Your assignment: Print the records exactly. Every mark must remain.

= Beginning of Section =

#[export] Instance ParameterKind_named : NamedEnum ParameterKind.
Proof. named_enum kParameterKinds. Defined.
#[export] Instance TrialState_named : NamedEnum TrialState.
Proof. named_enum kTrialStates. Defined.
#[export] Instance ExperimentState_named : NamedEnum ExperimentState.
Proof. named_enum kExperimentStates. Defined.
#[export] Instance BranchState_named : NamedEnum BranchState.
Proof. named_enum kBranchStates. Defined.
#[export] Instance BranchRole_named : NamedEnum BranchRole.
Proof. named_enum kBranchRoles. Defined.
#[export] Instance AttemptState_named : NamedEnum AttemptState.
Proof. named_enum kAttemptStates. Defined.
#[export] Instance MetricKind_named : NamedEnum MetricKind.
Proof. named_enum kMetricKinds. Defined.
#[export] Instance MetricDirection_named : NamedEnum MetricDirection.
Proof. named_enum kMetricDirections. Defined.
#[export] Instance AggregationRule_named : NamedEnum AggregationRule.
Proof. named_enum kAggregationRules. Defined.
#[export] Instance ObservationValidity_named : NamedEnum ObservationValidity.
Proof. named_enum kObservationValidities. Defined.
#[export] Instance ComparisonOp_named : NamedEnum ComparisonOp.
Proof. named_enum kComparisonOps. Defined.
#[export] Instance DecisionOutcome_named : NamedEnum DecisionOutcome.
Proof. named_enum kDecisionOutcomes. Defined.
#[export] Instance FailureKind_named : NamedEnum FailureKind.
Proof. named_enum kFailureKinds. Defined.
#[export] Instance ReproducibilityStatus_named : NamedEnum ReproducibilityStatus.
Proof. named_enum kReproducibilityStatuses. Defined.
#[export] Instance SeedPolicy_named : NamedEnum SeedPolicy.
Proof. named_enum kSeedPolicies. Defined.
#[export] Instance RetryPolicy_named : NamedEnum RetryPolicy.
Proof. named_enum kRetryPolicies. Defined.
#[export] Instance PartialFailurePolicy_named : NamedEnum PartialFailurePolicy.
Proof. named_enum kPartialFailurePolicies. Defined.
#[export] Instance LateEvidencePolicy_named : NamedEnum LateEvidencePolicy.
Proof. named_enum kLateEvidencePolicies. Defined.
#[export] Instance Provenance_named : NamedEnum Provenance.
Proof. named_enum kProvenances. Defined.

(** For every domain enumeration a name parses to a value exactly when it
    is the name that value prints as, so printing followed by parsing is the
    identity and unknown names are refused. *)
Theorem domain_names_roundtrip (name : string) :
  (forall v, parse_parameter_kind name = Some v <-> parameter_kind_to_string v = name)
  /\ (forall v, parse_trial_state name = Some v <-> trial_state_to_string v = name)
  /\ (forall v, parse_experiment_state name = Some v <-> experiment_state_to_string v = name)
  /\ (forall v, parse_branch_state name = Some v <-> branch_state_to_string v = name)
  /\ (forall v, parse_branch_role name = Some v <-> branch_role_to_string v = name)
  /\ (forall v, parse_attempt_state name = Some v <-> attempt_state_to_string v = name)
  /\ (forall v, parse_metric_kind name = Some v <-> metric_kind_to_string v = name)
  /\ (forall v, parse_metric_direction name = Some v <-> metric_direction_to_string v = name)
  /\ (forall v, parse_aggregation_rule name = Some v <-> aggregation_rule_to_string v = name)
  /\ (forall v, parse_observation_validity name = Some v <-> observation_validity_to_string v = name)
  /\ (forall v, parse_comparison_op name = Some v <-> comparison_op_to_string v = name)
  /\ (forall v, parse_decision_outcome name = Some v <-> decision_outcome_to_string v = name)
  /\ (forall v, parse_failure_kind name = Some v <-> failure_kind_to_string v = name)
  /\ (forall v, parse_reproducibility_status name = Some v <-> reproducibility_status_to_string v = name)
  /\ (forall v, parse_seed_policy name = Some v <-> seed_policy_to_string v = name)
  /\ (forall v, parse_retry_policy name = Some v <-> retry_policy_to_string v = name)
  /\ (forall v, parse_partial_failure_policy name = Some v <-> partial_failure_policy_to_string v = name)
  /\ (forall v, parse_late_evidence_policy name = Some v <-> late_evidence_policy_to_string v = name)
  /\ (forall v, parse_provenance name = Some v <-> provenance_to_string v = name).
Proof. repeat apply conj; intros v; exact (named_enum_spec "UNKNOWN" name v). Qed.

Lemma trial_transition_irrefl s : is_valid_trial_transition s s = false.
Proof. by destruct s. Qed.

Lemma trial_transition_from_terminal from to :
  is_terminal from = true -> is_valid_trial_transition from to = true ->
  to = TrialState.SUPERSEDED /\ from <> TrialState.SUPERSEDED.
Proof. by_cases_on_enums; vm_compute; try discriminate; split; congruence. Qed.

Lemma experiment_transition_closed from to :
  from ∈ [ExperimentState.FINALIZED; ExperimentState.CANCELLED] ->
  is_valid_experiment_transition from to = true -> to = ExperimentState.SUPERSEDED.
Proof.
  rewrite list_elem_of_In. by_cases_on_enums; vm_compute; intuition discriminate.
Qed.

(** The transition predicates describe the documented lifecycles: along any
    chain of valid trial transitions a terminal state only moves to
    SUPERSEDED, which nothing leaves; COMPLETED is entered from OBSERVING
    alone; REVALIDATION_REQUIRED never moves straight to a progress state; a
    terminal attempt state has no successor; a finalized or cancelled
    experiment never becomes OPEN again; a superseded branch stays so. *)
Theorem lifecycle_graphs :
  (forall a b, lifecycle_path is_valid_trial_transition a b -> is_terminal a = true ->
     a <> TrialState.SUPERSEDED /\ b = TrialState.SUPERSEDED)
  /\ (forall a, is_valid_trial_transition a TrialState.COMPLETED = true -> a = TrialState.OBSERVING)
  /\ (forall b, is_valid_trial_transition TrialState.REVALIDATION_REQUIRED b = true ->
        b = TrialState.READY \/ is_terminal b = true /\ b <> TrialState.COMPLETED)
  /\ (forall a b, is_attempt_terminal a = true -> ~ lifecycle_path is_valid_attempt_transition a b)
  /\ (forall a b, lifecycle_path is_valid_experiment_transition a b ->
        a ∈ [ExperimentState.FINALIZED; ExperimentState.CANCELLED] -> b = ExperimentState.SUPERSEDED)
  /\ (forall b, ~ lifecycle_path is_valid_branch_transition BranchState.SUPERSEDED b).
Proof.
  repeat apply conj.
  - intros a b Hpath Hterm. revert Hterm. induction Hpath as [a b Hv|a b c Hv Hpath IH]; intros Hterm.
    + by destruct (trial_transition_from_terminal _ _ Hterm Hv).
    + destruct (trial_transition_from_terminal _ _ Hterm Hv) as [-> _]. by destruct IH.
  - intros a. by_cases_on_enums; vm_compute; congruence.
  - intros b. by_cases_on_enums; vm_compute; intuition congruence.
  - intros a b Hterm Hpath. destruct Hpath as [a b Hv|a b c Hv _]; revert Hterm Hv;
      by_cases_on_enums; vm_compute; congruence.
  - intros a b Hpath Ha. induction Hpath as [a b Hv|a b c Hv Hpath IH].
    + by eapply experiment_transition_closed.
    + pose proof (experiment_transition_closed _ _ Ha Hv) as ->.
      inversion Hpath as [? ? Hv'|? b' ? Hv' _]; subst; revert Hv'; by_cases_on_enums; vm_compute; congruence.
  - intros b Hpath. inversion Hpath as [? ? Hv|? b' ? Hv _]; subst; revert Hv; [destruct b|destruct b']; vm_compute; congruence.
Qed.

= End of Section =

Exercise solution:
#[export] Instance ParameterKind_named : NamedEnum ParameterKind.
Proof. named_enum kParameterKinds. Defined.
#[export] Instance TrialState_named : NamedEnum TrialState.
Proof. named_enum kTrialStates. Defined.
#[export] Instance ExperimentState_named : NamedEnum ExperimentState.
Proof. named_enum kExperimentStates. Defined.
#[export] Instance BranchState_named : NamedEnum BranchState.
Proof. named_enum kBranchStates. Defined.
#[export] Instance BranchRole_named : NamedEnum BranchRole.
Proof. named_enum kBranchRoles. Defined.
#[export] Instance AttemptState_named : NamedEnum AttemptState.
Proof. named_enum kAttemptStates. Defined.
#[export] Instance MetricKind_named : NamedEnum MetricKind.
Proof. named_enum kMetricKinds. Defined.
#[export] Instance MetricDirection_named : NamedEnum MetricDirection.
Proof. named_enum kMetricDirections. Defined.
#[export] Instance AggregationRule_named : NamedEnum AggregationRule.
Proof. named_enum kAggregationRules. Defined.
#[export] Instance ObservationValidity_named : NamedEnum ObservationValidity.
Proof. named_enum kObservationValidities. Defined.
#[export] Instance ComparisonOp_named : NamedEnum ComparisonOp.
Proof. named_enum kComparisonOps. Defined.
#[export] Instance DecisionOutcome_named : NamedEnum DecisionOutcome.
Proof. named_enum kDecisionOutcomes. Defined.
#[export] Instance FailureKind_named : NamedEnum FailureKind.
Proof. named_enum kFailureKinds. Defined.
#[export] Instance ReproducibilityStatus_named : NamedEnum ReproducibilityStatus.
Proof. named_enum kReproducibilityStatuses. Defined.
#[export] Instance SeedPolicy_named : NamedEnum SeedPolicy.
Proof. named_enum kSeedPolicies. Defined.
#[export] Instance RetryPolicy_named : NamedEnum RetryPolicy.
Proof. named_enum kRetryPolicies. Defined.
#[export] Instance PartialFailurePolicy_named : NamedEnum PartialFailurePolicy.
Proof. named_enum kPartialFailurePolicies. Defined.
#[export] Instance LateEvidencePolicy_named : NamedEnum LateEvidencePolicy.
Proof. named_enum kLateEvidencePolicies. Defined.
#[export] Instance Provenance_named : NamedEnum Provenance.
Proof. named_enum kProvenances. Defined.

(** For every domain enumeration a name parses to a value exactly when it
    is the name that value prints as, so printing followed by parsing is the
    identity and unknown names are refused. *)
Theorem domain_names_roundtrip (name : string) :
  (forall v, parse_parameter_kind name = Some v <-> parameter_kind_to_string v = name)
  /\ (forall v, parse_trial_state name = Some v <-> trial_state_to_string v = name)
  /\ (forall v, parse_experiment_state name = Some v <-> experiment_state_to_string v = name)
  /\ (forall v, parse_branch_state name = Some v <-> branch_state_to_string v = name)
  /\ (forall v, parse_branch_role name = Some v <-> branch_role_to_string v = name)
  /\ (forall v, parse_attempt_state name = Some v <-> attempt_state_to_string v = name)
  /\ (forall v, parse_metric_kind name = Some v <-> metric_kind_to_string v = name)
  /\ (forall v, parse_metric_direction name = Some v <-> metric_direction_to_string v = name)
  /\ (forall v, parse_aggregation_rule name = Some v <-> aggregation_rule_to_string v = name)
  /\ (forall v, parse_observation_validity name = Some v <-> observation_validity_to_string v = name)
  /\ (forall v, parse_comparison_op name = Some v <-> comparison_op_to_string v = name)
  /\ (forall v, parse_decision_outcome name = Some v <-> decision_outcome_to_string v = name)
  /\ (forall v, parse_failure_kind name = Some v <-> failure_kind_to_string v = name)
  /\ (forall v, parse_reproducibility_status name = Some v <-> reproducibility_status_to_string v = name)
  /\ (forall v, parse_seed_policy name = Some v <-> seed_policy_to_string v = name)
  /\ (forall v, parse_retry_policy name = Some v <-> retry_policy_to_string v = name)
  /\ (forall v, parse_partial_failure_policy name = Some v <-> partial_failure_policy_to_string v = name)
  /\ (forall v, parse_late_evidence_policy name = Some v <-> late_evidence_policy_to_string v = name)
  /\ (forall v, parse_provenance name = Some v <-> provenance_to_string v = name).
Proof. repeat apply conj; intros v; exact (named_enum_spec "UNKNOWN" name v). Qed.

Lemma trial_transition_irrefl s : is_valid_trial_transition s s = false.
Proof. by destruct s. Qed.

Lemma trial_transition_from_terminal from to :
  is_terminal from = true -> is_valid_trial_transition from to = true ->
  to = TrialState.SUPERSEDED /\ from <> TrialState.SUPERSEDED.
Proof. by_cases_on_enums; vm_compute; try discriminate; split; congruence. Qed.

Lemma experiment_transition_closed from to :
  from ∈ [ExperimentState.FINALIZED; ExperimentState.CANCELLED] ->
  is_valid_experiment_transition from to = true -> to = ExperimentState.SUPERSEDED.
Proof.
  rewrite list_elem_of_In. by_cases_on_enums; vm_compute; intuition discriminate.
Qed.

(** The transition predicates describe the documented lifecycles: along any
    chain of valid trial transitions a terminal state only moves to
    SUPERSEDED, which nothing leaves; COMPLETED is entered from OBSERVING
    alone; REVALIDATION_REQUIRED never moves straight to a progress state; a
    terminal attempt state has no successor; a finalized or cancelled
    experiment never becomes OPEN again; a superseded branch stays so. *)
Theorem lifecycle_graphs :
  (forall a b, lifecycle_path is_valid_trial_transition a b -> is_terminal a = true ->
     a <> TrialState.SUPERSEDED /\ b = TrialState.SUPERSEDED)
  /\ (forall a, is_valid_trial_transition a TrialState.COMPLETED = true -> a = TrialState.OBSERVING)
  /\ (forall b, is_valid_trial_transition TrialState.REVALIDATION_REQUIRED b = true ->
        b = TrialState.READY \/ is_terminal b = true /\ b <> TrialState.COMPLETED)
  /\ (forall a b, is_attempt_terminal a = true -> ~ lifecycle_path is_valid_attempt_transition a b)
  /\ (forall a b, lifecycle_path is_valid_experiment_transition a b ->
        a ∈ [ExperimentState.FINALIZED; ExperimentState.CANCELLED] -> b = ExperimentState.SUPERSEDED)
  /\ (forall b, ~ lifecycle_path is_valid_branch_transition BranchState.SUPERSEDED b).
Proof.
  repeat apply conj.
  - intros a b Hpath Hterm. revert Hterm. induction Hpath as [a b Hv|a b c Hv Hpath IH]; intros Hterm.
    + by destruct (trial_transition_from_terminal _ _ Hterm Hv).
    + destruct (trial_transition_from_terminal _ _ Hterm Hv) as [-> _]. by destruct IH.
  - intros a. by_cases_on_enums; vm_compute; congruence.
  - intros b. by_cases_on_enums; vm_compute; intuition congruence.
  - intros a b Hterm Hpath. destruct Hpath as [a b Hv|a b c Hv _]; revert Hterm Hv;
      by_cases_on_enums; vm_compute; congruence.
  - intros a b Hpath Ha. induction Hpath as [a b Hv|a b c Hv Hpath IH].
    + by eapply experiment_transition_closed.
    + pose proof (experiment_transition_closed _ _ Ha Hv) as ->.
      inversion Hpath as [? ? Hv'|? b' ? Hv' _]; subst; revert Hv'; by_cases_on_enums; vm_compute; congruence.
  - intros b Hpath. inversion Hpath as [? ? Hv|? b' ? Hv _]; subst; revert Hv; [destruct b|destruct b']; vm_compute; congruence.
Qed.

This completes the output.